College Home Economics and Kinesiology Majors

Anonymous
Anonymous wrote:Kinesiology PT Track at Penn State requires 2 semesters each of Bio, Chem, and Physics, as well as Anatomy.


I see only applied exercise health, movement science, and exercise science. Their chemistry and physics requirements can be fulfilled in 3 credits each.

https://bulletins.psu.edu/undergraduate/colleges/health-human-development/kinesiology-bs/#programrequirementstext

Penn State is a good program, 3rd in the U.S. Other schools should step up.

https://www.topuniversities.com/university-rankings/university-subject-rankings/2022/sports-related-subjects?region=North%20America
Anonymous
My daughter took a few Family & Consumer Economic courses in middle school and high school. She said her teachers were always promoting teaching Home Ec as a great career for anyone interested in education. Lots of demand because of teacher retirements and every school—rich/poor, urban/rural—offers it. Less stressful and less bureaucratic than most teaching careers.
Anonymous
HYP/Ivy don’t offer because they never offered them. They were all male, except for Cornell, when those were majors were the options for women.

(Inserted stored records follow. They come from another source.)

(** * Monitor input switcher: platform classification, prerequisite
      validation, DDC/CI command dispatch and discovery.

    A shallow embedding of the TypeScript sources of the extension.  The
    repository keeps two generations of its library side by side:

      - [Legacy]: the first generation of src/lib/platform.ts and
        src/lib/ddc.ts, driven by src/switch-to-hdmi.tsx; its two other
        commands are [SwitchToDisplayPort] and [LegacyDiscoverInputs];
      - [Revised]: the second generation of src/lib/platform.ts and
        src/lib/ddc.ts, with src/lib/toast.ts, src/lib/extension.ts and
        src/common.ts, driven by src/toggle-input-source.tsx; its
        discovery command is [DiscoverInputs].

    The host (operating system name, child processes, file system) is an
    explicit record; effects are threaded through a small state-and-exception
    monad whose state is the trace of observable events. *)

From Stdlib Require Import ZArith String Ascii List Bool Lia.
From stdpp Require Import base option gmap strings pretty.

Open Scope string_scope.
Open Scope Z_scope.

(** ** JavaScript strings and numbers

    A string is the UTF-8 encoding of the JavaScript string.  On such text
    concatenation, equality, [startsWith] and [includes] are those of the
    bytes.  [trim] and [parseInt] strip the white space of ECMAScript (the
    WhiteSpace and LineTerminator code points), each in its UTF-8 encoding.
    [toLowerCase] maps the ASCII letters only.  The program looks in its
    result for [intel] and [apple] alone, and that search cannot tell the
    difference: the lower-case form of a code point outside ASCII has none
    of their letters, except that of U+0130, an [i] followed by a combining
    dot and so never by [n].

    The numbers that the program handles are the results of
    [parseInt(_, 10)]: [NaN], or the double nearest to an integer.  [Num z]
    stands for the double nearest to [z] (ties to even, infinite from
    2^1024 - 2^970 on); [parseInt] keeps the integer it has read, and the
    rounding is applied where the number is looked at: [numberToString] is
    [String(n)] on that double, and [geq] compares with a small constant,
    where rounding changes nothing. *)
Module JS.

(** White space in one byte: TAB, LF, VT, FF, CR and the space. *)
Definition isSpace (c : ascii) : bool :=
  let n := nat_of_ascii c in
  (Nat.eqb n 9 || Nat.eqb n 10 || Nat.eqb n 11 || Nat.eqb n 12
   || Nat.eqb n 13 || Nat.eqb n 32)%bool.

(** White space in two bytes: U+00A0. *)
Definition isSpace2 (c1 c2 : ascii) : bool :=
  (Nat.eqb (nat_of_ascii c1) 194 && Nat.eqb (nat_of_ascii c2) 160)%bool.

(** White space in three bytes: U+1680, U+2000 to U+200A, U+2028, U+2029,
    U+202F, U+205F, U+3000 and U+FEFF. *)
Definition isSpace3 (c1 c2 c3 : ascii) : bool :=
  let n1 := nat_of_ascii c1 in
  let n2 := nat_of_ascii c2 in
  let n3 := nat_of_ascii c3 in
  ((Nat.eqb n1 225 && (Nat.eqb n2 154 && Nat.eqb n3 128))
   || (Nat.eqb n1 226
       && ((Nat.eqb n2 128
            && ((Nat.leb 128 n3 && Nat.leb n3 138)
                || Nat.eqb n3 168 || Nat.eqb n3 169 || Nat.eqb n3 175))
           || (Nat.eqb n2 129 && Nat.eqb n3 159)))
   || (Nat.eqb n1 227 && (Nat.eqb n2 128 && Nat.eqb n3 128))
   || (Nat.eqb n1 239 && (Nat.eqb n2 187 && Nat.eqb n3 191)))%bool.

Definition isDigit (c : ascii) : bool :=
  let n := nat_of_ascii c in (Nat.leb 48 n && Nat.leb n 57)%bool.
(** The texts yielded without tools are the running concatenations of the
    pieces: [running c [d1; d2; ...] = [c d1; c d1 d2; ...]]. *)
Fixpoint running (c : string) (pieces : list string) : list string :=
  match pieces with
  | [] => []
  | d :: rest => (c +:+ d) :: running (c +:+ d) rest
  end.

(** A chunk the [try] block fails on: it does not parse, or it carries an
    [error]. *)
Definition bad (rt : Runtime) (chunk : string) : bool :=
  match JSON_parse rt chunk with
  | None => true
  | Some data => error data
  end.

(** What the [catch] of line 205 receives for a bad chunk: the
    [SyntaxError] of [JSON.parse], or the error thrown on line 170. *)
Definition caught (rt : Runtime) (chunk : string) : Cause :=
  match JSON_parse rt chunk with
  | None => SyntaxError chunk
  | Some _ => ErrorResponse chunk
  end.

End OpenAIRequester.

(** ** More on traces *)

Definition is_switch (e : Event) : bool :=
  match e with SwitchConversationRoom _ _ => true | _ => false end.

Definition is_create (e : Event) : bool :=
  match e with CreateConversationRoom _ _ => true | _ => false end.

Definition is_send (e : Event) : bool :=
  match e with Send _ => true | _ => false end.

(** The shapes of what steps 1 to 4 of [resolve_room] add to the trace in
    one run: nothing; a switch and its log line; the log line of a public
    room; the log line and the creation of a cloned room. *)
Definition selection_trace (evs : list Event) : Prop :=
  evs = []
  \/ (exists user key text,
        evs = [SwitchConversationRoom user key; LogSuccess text])
  \/ (exists text, evs = [LogSuccess text])
  \/ (exists text user room,
        evs = [LogSuccess text; CreateConversationRoom user room]).

(** The shapes of what step 5 adds: nothing; one [clearCache]; an upsert
    followed by [clearChatHistory] of the same room and a log line. *)
Definition sync_trace (evs : list Event) : Prop :=
  evs = []
  \/ (exists room, evs = [ClearCache room])
  \/ (exists room text,
        evs = [Upsert room; ClearChatHistory room; LogDebug text]).

(** The log line of step 3 of [resolve_room] (line 128). *)
Definition adopted_public_log (session : Session) (room : ConversationRoom)
  : string :=
  "已为用户 " +:+ userId session +:+ " 自动切换到公共房间 " +:+ roomName room +:+ "。".

(** What one element contributes to the text [read_chat_message] returns. *)
Definition element_text (e : Element) : string :=
  if String.eqb (type e) "text" then nullish (attrs e !! "content") EmptyString
  else if String.eqb (type e) "at" then
    match attrs e !! "name" with
    | Some name => if String.eqb name EmptyString then EmptyString else "@" +:+ name
    | None => EmptyString
    end
  else EmptyString.

(** ** More inputs *)

Module MoreFixtures.

(** [Fixtures.repository] with other answers for the public room and the
    template room. *)
Definition repository_with (joined : list ConversationRoom)
  (publicRoom templateRoom : option ConversationRoom) : Collaborators :=
  {| queryJoinedConversationRoom :=
       queryJoinedConversationRoom (Fixtures.repository joined);
     getAllJoinedConversationRoom := joined;
     queryPublicConversationRoom := publicRoom;
     getTemplateConversationRoom := templateRoom;
     getMaxConversationRoomId :=
       getMaxConversationRoomId (Fixtures.repository joined);
     uuidv4 := uuidv4 (Fixtures.repository joined);
     Math_random := Math_random (Fixtures.repository joined);
     transform := transform (Fixtures.repository joined) |}.

(** The state in which [resolve_room] starts on [message] with the given
    command and room hint. *)
Definition start_with (message : string) (command name : option string)
  : ResolveRoom.State :=
  mkRunState (ResolveRoom.mkContext message command name None None) [].

(** A page runtime: the template read from disk, a stand-in for
    [marked.parse] that wraps the text in a paragraph, and a fixed QR data
    URL. *)
Definition page_runtime (templateHtml : string) : ImageRenderer.Runtime :=
  {| ImageRenderer.readFileSync := fun _ => templateHtml;
     ImageRenderer._renderMarkdownToHtml := fun text => "<p>" +:+ text +:+ "</p>";
     ImageRenderer._textToQrcode := fun _ => "data:image/png;base64,iVBORw0KGgo=" |}.

Definition page_template : string :=
  "<body>${content}<img src='${qr_data}'></body>".

(** A stream runtime: a chunk parses when it starts with an opening brace;
    a chunk that holds "error" carries an error, the chunk "{}" has no
    choice, and every other chunk has one choice whose delta content is the
    chunk itself. *)
Definition stream_runtime : OpenAIRequester.Runtime :=
  {| OpenAIRequester.JSON_parse := fun chunk =>
       if String.prefix "{" chunk then
         Some (OpenAIRequester.mkResponse
                 (String.eqb chunk "{error}")
                 (if String.eqb chunk "{}" then Some []
                  else Some [OpenAIRequester.mkChoice 0 None
                               (OpenAIRequester.mkDelta (Some chunk) None None)]))
       else None;
     OpenAIRequester.convertDeltaToMessageChunk := fun delta role =>
       OpenAIRequester.mkMessageChunk role
         (nullish (OpenAIRequester.delta_content delta) EmptyString) |}.

(** A parser of embedding answers: "[]" has an empty [data], "[1]" one
    vector, anything else does not parse. *)
Definition parse_embeddings (text : string)
  : option (OpenAIRequester.CreateEmbeddingResponse Z) :=
  if String.eqb text "[]" then Some (OpenAIRequester.mkEmbeddingResponse (Some []))
  else if String.eqb text "[1]" then
    Some (OpenAIRequester.mkEmbeddingResponse
            (Some [OpenAIRequester.mkInner 0 "embedding" [1; 2; 3]]))
  else None.

(** A parser of model lists: "[]" is the empty list, "[gpt]" one model. *)
Definition parse_models (text : string) : option OpenAIRequester.ModelsResponse :=
  if String.eqb text "[]" then Some (OpenAIRequester.mkModelsResponse (Some []))
  else if String.eqb text "[gpt]" then
    Some (OpenAIRequester.mkModelsResponse (Some [OpenAIRequester.mkModel "gpt-4o"]))
  else None.
Lemma no_reader_without_initialisation_witness :
  let s := run "domain.com" "1234" mailboxReader_early create
             ([answered] ++ dtmf ["1"; "1"; "1"; "1"] ++
              [Settled OpInit (Rejected "Error")]) in
  (state s = init \/ state s = auth \/ state s = done) /\
  verifications_started s = 0 /\
  readers_created s = 0 /\
  reader_operations s = 0 /\
  reader s = None.
Proof.
  apply (no_reader_without_initialisation "domain.com" "1234"
           mailboxReader_early).
  cbn [app dtmf map List.map]. repeat constructor.
Defined.

Lemma handlers_find_their_collaborators_witness : reader browsing <> None.
Proof.
  unfold browsing.
  pose proof (handlers_find_their_collaborators "domain.com" "1234"
                mailboxReader
                ([answered; initialised] ++ dtmf ["1"; "1"; "1"; "1"] ++
                 [verified "1111"])) as H.
  cbv zeta in H. destruct H as (_ & _ & H & _).
  apply H. left. vm_compute. reflexivity.
Defined.

Lemma idle_hangup_is_final_witness :
  let s' := step "domain.com" "1234" mailboxReader browsing StasisEnd in
  state s' = done /\ hungup s' = true /\ effects s' = effects browsing /\
  run "domain.com" "1234" mailboxReader s' (dtmf ["1"]) = s'.
Proof.
  unfold browsing.
  apply (idle_hangup_is_final "domain.com" "1234" mailboxReader
           ([answered; initialised] ++ dtmf ["1"; "1"; "1"; "1"] ++
            [verified "1111"]) (dtmf ["1"])).
  - vm_compute. reflexivity.
  - vm_compute. reflexivity.
  - vm_compute. reflexivity.
Defined.

Lemma unknown_key_blocks_literal_menu_witness :
  run "domain.com" "1234" mailboxReader pressed_9 (dtmf ["1"; "5"])
  = set_buffer (buffer pressed_9 ++ ["1"; "5"]) pressed_9.
Proof.
  rewrite (unknown_key_blocks_literal_menu "domain.com" "1234" mailboxReader
             pressed_9 ready_inputs ["1"; "5"]).
  - vm_compute. reflexivity.
  - vm_compute. reflexivity.
  - exact ready_inputs_literal_only.
  - vm_compute. discriminate.
  - vm_compute. repeat constructor.
  - repeat constructor.
Defined.

Lemma hangup_notification_ends_session_witness :
  let s' := step "domain.com" "1234" mailboxReader password_sent StasisEnd in
  state s' = done /\ hungup s' = true /\
  hangup_listeners s' = 0 /\ dtmf_listeners s' = 0 /\
  effects s' = effects password_sent /\
  inflight s' = inflight password_sent /\
  reader s' = reader password_sent /\
  eventQueue s' = eventQueue password_sent.
Proof.
  unfold password_sent.
  pose proof (hangup_notification_ends_session "domain.com" "1234"
                mailboxReader
                ([answered; initialised] ++ dtmf ["2"; "2"; "2"; "2"])) as H.
  cbv zeta in H. destruct H as [H _].
  - vm_compute. reflexivity.
  - apply H. vm_compute. reflexivity.
Defined.

Lemma mock_auth_rejections_hang_up_witness :
  let s' := step "domain.com" "1234" mailboxReader password_sent
              (Settled (OpAuthenticate "2222") (mock_authenticate "2222")) in
  state s' = waitingForAuth /\
  hangups_requested s' = S (hangups_requested password_sent) /\
  reader s' = reader password_sent.
Proof.
  unfold password_sent.
  pose proof (mock_auth_rejections_hang_up "domain.com" "1234" mailboxReader
                ([answered; initialised] ++ dtmf ["2"; "2"; "2"; "2"])
                "2222") as H.
  cbv zeta in H. destruct H as [H _].
  apply H.
  - vm_compute. reflexivity.
  - vm_compute. apply list_elem_of_singleton. reflexivity.
  - discriminate.
Defined.
(** [trimLeading] removes a prefix made of white-space bytes. *)
Lemma trimLeading_split (fwd : bool) (s : string) :
  exists pre, s = pre ++ trimLeading fwd s /\ spacey pre = true.
Proof.
  remember (String.length s) as n eqn:Hn.
  revert s Hn. induction n as [n IH] using (well_founded_induction Wf_nat.lt_wf).
  intros s Hn. destruct s as [|a r1]; [exists EmptyString; auto|].
  cbn [trimLeading].
  destruct (asciiSpace a) eqn:Ha.
  { destruct (IH (String.length r1)) with (s := r1) as (pre & E & Hp);
      [subst; cbn; lia | reflexivity |].
    exists (String a pre). cbn [append spacey]. rewrite <- E. split; [reflexivity|].
    unfold spaceByte. rewrite Ha, Hp. reflexivity. }
  destruct r1 as [|b r2]; [exists EmptyString; auto|].
  destruct (if fwd then space2 a b else space2 b a) eqn:H2.
  { assert (Hab : spaceByte a = true /\ spaceByte b = true).
    { destruct fwd; apply space2_bytes in H2; tauto. }
    destruct (IH (String.length r2)) with (s := r2) as (pre & E & Hp);
      [subst; cbn; lia | reflexivity |].
    exists (String a (String b pre)). cbn [append spacey]. rewrite <- E.
    destruct Hab as [-> ->]. rewrite Hp. auto. }
  destruct r2 as [|c r3]; [exists EmptyString; auto|].
  destruct (if fwd then space3 a b c else space3 c b a) eqn:H3.
  { assert (Habc : spaceByte a = true /\ spaceByte b = true /\ spaceByte c = true).
    { destruct fwd; apply space3_bytes in H3; tauto. }
    destruct (IH (String.length r3)) with (s := r3) as (pre & E & Hp);
      [subst; cbn; lia | reflexivity |].
    exists (String a (String b (String c pre))). cbn [append spacey]. rewrite <- E.
    destruct Habc as (-> & -> & ->). rewrite Hp. auto. }
  exists EmptyString; auto.
Qed.

Lemma TrimRight_split (s : string) :
  exists post, s = TrimRight s ++ post /\ spacey post = true.
Proof.
  destruct (trimLeading_split false (rev s)) as (pre & E & Hp).
  exists (rev pre). split.
  - unfold TrimRight. rewrite <- rev_app, <- E. symmetry. apply rev_involutive.
  - now rewrite spacey_rev.
Qed.
(** * Segmentation CSV exporter (label_studio/data_export/formats/segmentation_csv_exporter.py)

    A shallow embedding of the brush-RLE decoder, the polygon rasteriser entry
    point, the bounding-box/area analyser, the intensity aggregator and the
    export loop, with the properties of the specification stated over them.

    Python values are modelled by [pyval]; exceptions by the [result] monad;
    floats, Pillow/NumPy pixel operations and the image-source resolver are
    interfaces ([Python], [Pillow], [World]) that the theorems quantify over.
    A str is a [string], a sequence of bytes: exact for ASCII text. *)

From Stdlib Require Import ZArith Lia List String Ascii Bool DecimalString.
From stdpp Require Import base option list strings gmap.

Local Open Scope Z_scope.

(** ** Exceptions *)

Inductive exn :=
  | TypeError
  | ValueError
  | AttributeError
  | OverflowError
  | IndexError
  | LibraryError.

Inductive result (A : Type) :=
  | Ok (a : A)
  | Raise (e : exn).
Arguments Ok {A} a.
Arguments Raise {A} e.

#[global] Instance result_ret : MRet result := λ A, Ok.
#[global] Instance result_bind : MBind result :=
  λ A B f m, match m with Ok a => f a | Raise e => Raise e end.

(** [try: m except Exception: h] *)
Definition try_except {A} (m : result A) (h : exn → A) : A :=
  match m with Ok a => a | Raise e => h e end.

Definition of_option {A} (e : exn) (o : option A) : result A :=
  match o with Some a => Ok a | None => Raise e end.
(** Claim C7, amended.  [resizeAngles(numTheta, numPhi)], with positive
  arguments whose product is an [int], returns a grid with
  [numTheta * numPhi] cells, a theta axis of length [numTheta] and a phi
  axis of length [numPhi]; the cells below both the old and the new count
  keep their spectrum and the added cells have an empty one. *)
Theorem resizeAngles_spec (this : SampleSet2D.t) (numTheta numPhi : Z) :
  0 < numTheta -> 0 < numPhi -> numTheta * numPhi <= INT_MAX ->
  exists this',
    SampleSet2D.resizeAngles uninit this numTheta numPhi = Returns this'
    /\ Z.of_nat (length (SampleSet2D.spectra_ this')) = numTheta * numPhi
    /\ Z.of_nat (length (SampleSet2D.thetaAngles_ this')) = numTheta
    /\ Z.of_nat (length (SampleSet2D.phiAngles_ this')) = numPhi
    /\ (forall i : nat,
          (i < length (SampleSet2D.spectra_ this))%nat ->
          (i < length (SampleSet2D.spectra_ this'))%nat ->
          SampleSet2D.spectra_ this' !! i = SampleSet2D.spectra_ this !! i)
    /\ (forall i : nat,
          (length (SampleSet2D.spectra_ this) <= i
           < length (SampleSet2D.spectra_ this'))%nat ->
          SampleSet2D.spectra_ this' !! i = Some []).
Proof.
  intros HT HP Hmul. unfold SampleSet2D.resizeAngles.
  assert (Hpos : 0 < numTheta * numPhi) by (apply Z.mul_pos_pos; assumption).
  destruct (Z.ltb_spec 0 numTheta) as [_|?]; [|lia].
  destruct (Z.ltb_spec 0 numPhi) as [_|?]; [|lia]. cbn.
  unfold int_mul, INT_MIN, INT_MAX in *.
  destruct (Z.leb_spec (- 2 ^ 31) (numTheta * numPhi)) as [_|?]; [|lia].
  destruct (Z.leb_spec (numTheta * numPhi) (2 ^ 31 - 1)) as [_|?]; [|lia]. cbn.
  eexists. split; [reflexivity|]. cbn.
  rewrite Vector_resize_length, !Eigen_resize_length.
  repeat split; try lia.
  - intros i Hi Hi'. now apply Vector_resize_lookup_lt.
  - intros i Hi. now apply Vector_resize_lookup_ge.
Qed.

End SampleSet2DFacts.

(* ===================================================================== *)
(** * Sampler.h: the five queries *)

Section SamplerFacts.

Context {SampleSet : Type}.
Variable isIsotropic : SampleSet -> bool.
Variable isIsotropic2D : SampleSet2D.t -> bool.
Variable SphericalCoordinateSystem_fromXyz : Vec3 -> float * float.
Variable acos : float -> float.

(** Claim C1.  The four queries on a SampleSet (by coordinate system and by
  Brdf, spectrum and value) take the isotropy branch in the same way: after
  the assertion each one follows [isotropy_rule] on the flag of the grid,
  with the conversion of its coordinate system (or Brdf) and the
  interpolation of its interpolator. *)
Theorem Sampler_isotropy_branch (CoordSys : CoordSysT)
    (Interpolator : InterpolatorT SampleSet) (samples : SampleSet)
    (brdf : Brdf SampleSet) (inDir outDir : Vec3) (wavelengthIndex : Z) :
  Sampler.getSpectrum isIsotropic CoordSys Interpolator samples inDir outDir
  = (assert (Sampler.z_ge_0 inDir);;
     Returns (isotropy_rule (isIsotropic samples)
                (fromXyz_iso CoordSys inDir outDir)
                (fromXyz CoordSys inDir outDir)
                (Interpolator_getSpectrum_iso Interpolator samples)
                (Interpolator_getSpectrum Interpolator samples)))
  /\ Sampler.getValue isIsotropic CoordSys Interpolator samples inDir outDir
       wavelengthIndex
     = (assert (Sampler.z_ge_0 inDir);;
        Returns (isotropy_rule (isIsotropic samples)
                   (fromXyz_iso CoordSys inDir outDir)
                   (fromXyz CoordSys inDir outDir)
                   (fun a0 a2 a3 =>
                      Interpolator_getValue_iso Interpolator samples
                        a0 a2 a3 wavelengthIndex)
                   (fun a0 a1 a2 a3 =>
                      Interpolator_getValue Interpolator samples
                        a0 a1 a2 a3 wavelengthIndex)))
  /\ Sampler.getSpectrum_Brdf isIsotropic Interpolator brdf inDir outDir
     = (assert (Sampler.z_ge_0 inDir);;
        Returns (isotropy_rule (isIsotropic (getSampleSet brdf))
                   (Brdf_fromXyz_iso brdf inDir outDir)
                   (Brdf_fromXyz brdf inDir outDir)
                   (Interpolator_getSpectrum_iso Interpolator
                      (getSampleSet brdf))
                   (Interpolator_getSpectrum Interpolator
                      (getSampleSet brdf))))
  /\ Sampler.getValue_Brdf isIsotropic Interpolator brdf inDir outDir
       wavelengthIndex
     = (assert (Sampler.z_ge_0 inDir);;
        Returns (isotropy_rule (isIsotropic (getSampleSet brdf))
                   (Brdf_fromXyz_iso brdf inDir outDir)
                   (Brdf_fromXyz brdf inDir outDir)
                   (fun a0 a2 a3 =>
                      Interpolator_getValue_iso Interpolator
                        (getSampleSet brdf) a0 a2 a3 wavelengthIndex)
                   (fun a0 a1 a2 a3 =>
                      Interpolator_getValue Interpolator
                        (getSampleSet brdf) a0 a1 a2 a3 wavelengthIndex))).
Proof.
  unfold Sampler.getSpectrum, Sampler.getValue, Sampler.getSpectrum_Brdf,
    Sampler.getValue_Brdf, isotropy_rule.
  repeat split.
  all: destruct (assert (Sampler.z_ge_0 inDir)) as [[]|f]; cbn; [|reflexivity].
  - destruct (isIsotropic samples).
    + destruct (fromXyz_iso CoordSys inDir outDir) as [[? ?] ?]; reflexivity.
    + destruct (fromXyz CoordSys inDir outDir) as [[[? ?] ?] ?]; reflexivity.
  - destruct (isIsotropic samples).
    + destruct (fromXyz_iso CoordSys inDir outDir) as [[? ?] ?]; reflexivity.
    + destruct (fromXyz CoordSys inDir outDir) as [[[? ?] ?] ?]; reflexivity.
  - destruct (isIsotropic (getSampleSet brdf)).
    + destruct (Brdf_fromXyz_iso brdf inDir outDir) as [[? ?] ?]; reflexivity.
    + destruct (Brdf_fromXyz brdf inDir outDir) as [[[? ?] ?] ?]; reflexivity.
  - destruct (isIsotropic (getSampleSet brdf)).
    + destruct (Brdf_fromXyz_iso brdf inDir outDir) as [[? ?] ?]; reflexivity.
    + destruct (Brdf_fromXyz brdf inDir outDir) as [[[? ?] ?] ?]; reflexivity.
Qed.
Lemma committed_sorted l v k : (0 <= k)%Z -> newest_first (committed l v k).
Proof.
  intros Hk. rewrite committed_take by done.
  apply newest_first_take, sort_versions_sorted.
Qed.

(** Where the pushed entry lands: behind the entries at least as new. *)
Lemma sort_push_split l v :
  sort_versions (l ++ [v]) =
  List.filter (at_least_as_new v) (sort_versions l) ++ v :: List.filter (older v) (sort_versions l).
Proof. rewrite sort_versions_push. apply insert_last_split, sort_versions_sorted. Qed.

Lemma committed_keeps l v k :
  (0 <= k)%Z -> (rank v l < Z.to_nat k)%nat -> v ∈ committed l v k.
Proof.
  intros Hk Hr. rewrite committed_take, sort_push_split by done.
  rewrite (rank_perm v _ _ (Permutation_sym (sort_versions_perm l))) in Hr.
  unfold rank in Hr.
  rewrite take_app_ge by lia.
  apply elem_of_app. right.
  destruct (Z.to_nat k - _)%nat eqn:E; [lia|]. simpl. left.
Qed.

Lemma committed_cuts l v k :
  (0 <= k)%Z -> v ∉ l -> (Z.to_nat k <= rank v l)%nat -> v ∉ committed l v k.
Proof.
  intros Hk Hv Hr H. rewrite committed_take, sort_push_split in H by done.
  rewrite (rank_perm v _ _ (Permutation_sym (sort_versions_perm l))) in Hr.
  unfold rank in Hr.
  rewrite take_app_le in H by lia.
  apply Hv. rewrite <- (sort_versions_perm l).
  apply subseteq_take in H. apply list_elem_of_In, filter_In in H as [H _].
  by apply list_elem_of_In.
Qed.

Lemma sorted_take_drop n s x d :
  newest_first s -> x ∈ take n s -> d ∈ drop n s -> newer_eq x d.
Proof.
  unfold newest_first. intros H. revert n.
  induction H as [|y s Hs IH Hy]; intros [|n]; simpl; intros Hx Hd;
    try by apply elem_of_nil in Hx.
  apply elem_of_cons in Hx as [->|Hx]; [|by eapply IH].
  rewrite Forall_forall in Hy. apply Hy. eapply subseteq_drop, Hd.
Qed.

Lemma elem_of_take_app_cons {A} (k : nat) (a b : list A) (v x : A) :
  x ∈ take k (a ++ v :: b) -> x ∈ a \/ (x = v /\ (length a < k)%nat) \/ x ∈ b.
Proof.
  intros H. destruct (decide (k <= length a)%nat) as [Hle|Hgt].
  - rewrite take_app_le in H by done. left. eapply subseteq_take, H.
  - rewrite take_app_ge in H by lia.
    apply elem_of_app in H as [H|H]; [by left|].
    destruct (k - length a)%nat eqn:E; [lia|]. simpl in H.
    apply elem_of_cons in H as [->|H]; [right; left; split; [done|lia]|].
    right; right. eapply subseteq_take, H.
Qed.

(** One commit keeps the newest entries: what it cuts is no newer than
    anything it keeps, also counting what earlier commits cut. *)
Lemma commit_step l cut v k :
  (0 <= k)%Z ->
  (forall x d, x ∈ l -> d ∈ cut -> newer_eq x d) ->
  (cut <> [] -> length l = Z.to_nat k) ->
  let l' := committed l v k in
  let now_cut := drop (Z.to_nat k) (sort_versions (l ++ [v])) in
  Permutation (l ++ [v]) (l' ++ now_cut) /\
  (forall x d, x ∈ l' -> d ∈ cut ++ now_cut -> newer_eq x d) /\
  (cut ++ now_cut <> [] -> length l' = Z.to_nat k).
Proof.
  intros Hk Hb Hfull l' now_cut. subst l' now_cut.
  rewrite committed_take by done.
  split; [|split].
  - by rewrite take_drop, sort_versions_perm.
  - intros x d Hx Hd. apply elem_of_app in Hd as [Hd|Hd].
    + rewrite sort_push_split in Hx.
      assert (Hin : forall y, y ∈ sort_versions l -> y ∈ l).
      { intros y. by rewrite sort_versions_perm. }
      apply elem_of_take_app_cons in Hx as [Hx|[[-> Hp]|Hx]].
      * apply Hb; [|done]. apply Hin, list_elem_of_In.
        apply list_elem_of_In, filter_In in Hx. tauto.
      * assert (Hl : length l = Z.to_nat k).
        { apply Hfull. intros ->. by apply elem_of_nil in Hd. }
        pose proof (filter_split_length v (sort_versions l)) as Hs.
        rewrite sort_versions_length in Hs.
        destruct (List.filter (older v) (sort_versions l)) as [|y r] eqn:F;
          [simpl in Hs; lia|].
        assert (Hy : In y (List.filter (older v) (sort_versions l))).
        { rewrite F. by left. }
        apply filter_In in Hy as [Hy1 Hy2]. unfold older in Hy2.
        specialize (Hb y d (Hin _ (proj2 (list_elem_of_In _ _) Hy1)) Hd).
        unfold newer_eq in *. lia.
      * apply Hb; [|done]. apply Hin, list_elem_of_In.
        apply list_elem_of_In, filter_In in Hx. tauto.
    + eapply sorted_take_drop; [apply sort_versions_sorted| |]; done.
  - intros Hne. rewrite length_take, sort_versions_length, length_app. cbn [length].
    destruct (decide (Z.to_nat k <= length l + 1)%nat) as [|Hgt]; [lia|].
    exfalso. apply Hne.
    rewrite drop_ge by (rewrite sort_versions_length, length_app; cbn [length]; lia).
    destruct cut as [|c cut]; [done|]. specialize (Hfull ltac:(done)). lia.
Qed.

This is exactly correct regarding Home Economics/Human Ecology. My grandmother graduated from Cornell in the early 1930s prepared to become a dietitician (first-gen American-born, first-gen college student). She loved chemistry and wanted to be a doctor. She assessed that career path to be unattainable so pursued dietetics as an alternate until marriage. The coursework was quite scientific and rigorous. Her younger brother later became a doctor, partially due to her assistance.

My mother, her daughter-in-law, got a Human Ecology undergrad and then a Masters in Child Development to become an elementary school teacher. From mother's comments, I understood that students who studied textiles were frequently the children of New Yorkers in the garment business. No different than sending sons to business school to learn about real estate or Wall-Street style investing.

My mother chose Cornell Human Ecology because the other Ivies discriminated against women by not admitting them at all or limiting them to the related women's colleges.
Anonymous
Anonymous wrote:students who studied textiles were ... No different than sending sons to business school to learn about real estate or Wall-Street style investing.


Business school students don't particularly learn about real estate. At most schools, you would be lucky to find one real estate elective.

The Ivy League schools did not think Home Economics was an appropriate major for men. Now that women have comprise a majority of college students, it is no longer appropriate for them either. Relegate those vestigial majors to community college.
Anonymous
Ok, DP above, so I was generalizing about real estate. I have an MBA from a top business school but I thought it would be off topic in this thread to get into a discussion of project economics, portfolio risk, interest rates, etc. That's really what I meant. Whatever it was that Ivanka was supposedly learning at Wharton, LOL. The richest alums from my b-school who aren't old money made the beginnings of their $B fortunes in real estate so...I assume their education and MBA connections helped with that. Yes, I only remember one real estate specific class, but lots about entrepreneurship because it was trendy.

Onto the topic of what should and should not exist as majors at various universities. Student demand usually determines what majors can continue to exist long run. I personally have seen that there is a big tie between college sports and kinesiology as a degree - lots of athletes seem to major in that. And college near-pro sports aren't going to get decoupled from the big universities any time soon. They are too popular with alumni and locals, and also drive applications.

I personally think that Cornell should rename Human Ecology and ILR to get with the times, but I didn't go there so who am I to tell Cornell what to do? My DC is going to apply RD to ILR even though I think the name is obsolete. The content of the program and the classmates are worthy of respect. Also, due to my family history, I give Cornell credit for being more egalitarian earlier. Institutional values matter and cast a long shadow.

Looking back at college, especially for liberal arts majors, the exact content of the coursework doesn't matter that much. Let's all get real about what we can still remember and use from what we studied in college. And let's stop picking on majors we weren't enrolled in ourselves. Let student demand determine what happens next. I actually learned things about kinesiology from this thread that are teaching me that I should stop making wisecracks about the majors I see in the athletes' profiles when I pass through the living room during whatever "Big Game". With the aging of our society, we're going to need more physical therapists and health professionals of all types. Why limit those students to "lower rated" schools?
Anonymous
My DD is at W&M, and their kinesiology program has multiple tracks: pre-med, nutrition, public health, and general kinesiology (I may be missing one). The human anatomy classes (with cadaver lab) the pre-med students take are through kinesiology, not the bio department.

I think it's a very popular major with students interested in going into health sciences or getting a master's in public health. The girl who gave us our tour was graduating with a Kin. degree and going on to a Nurse Practitioner program; she told us all about her senior thesis, which was about biomechanics and preventing falls in nursing home patients. Very impressive student.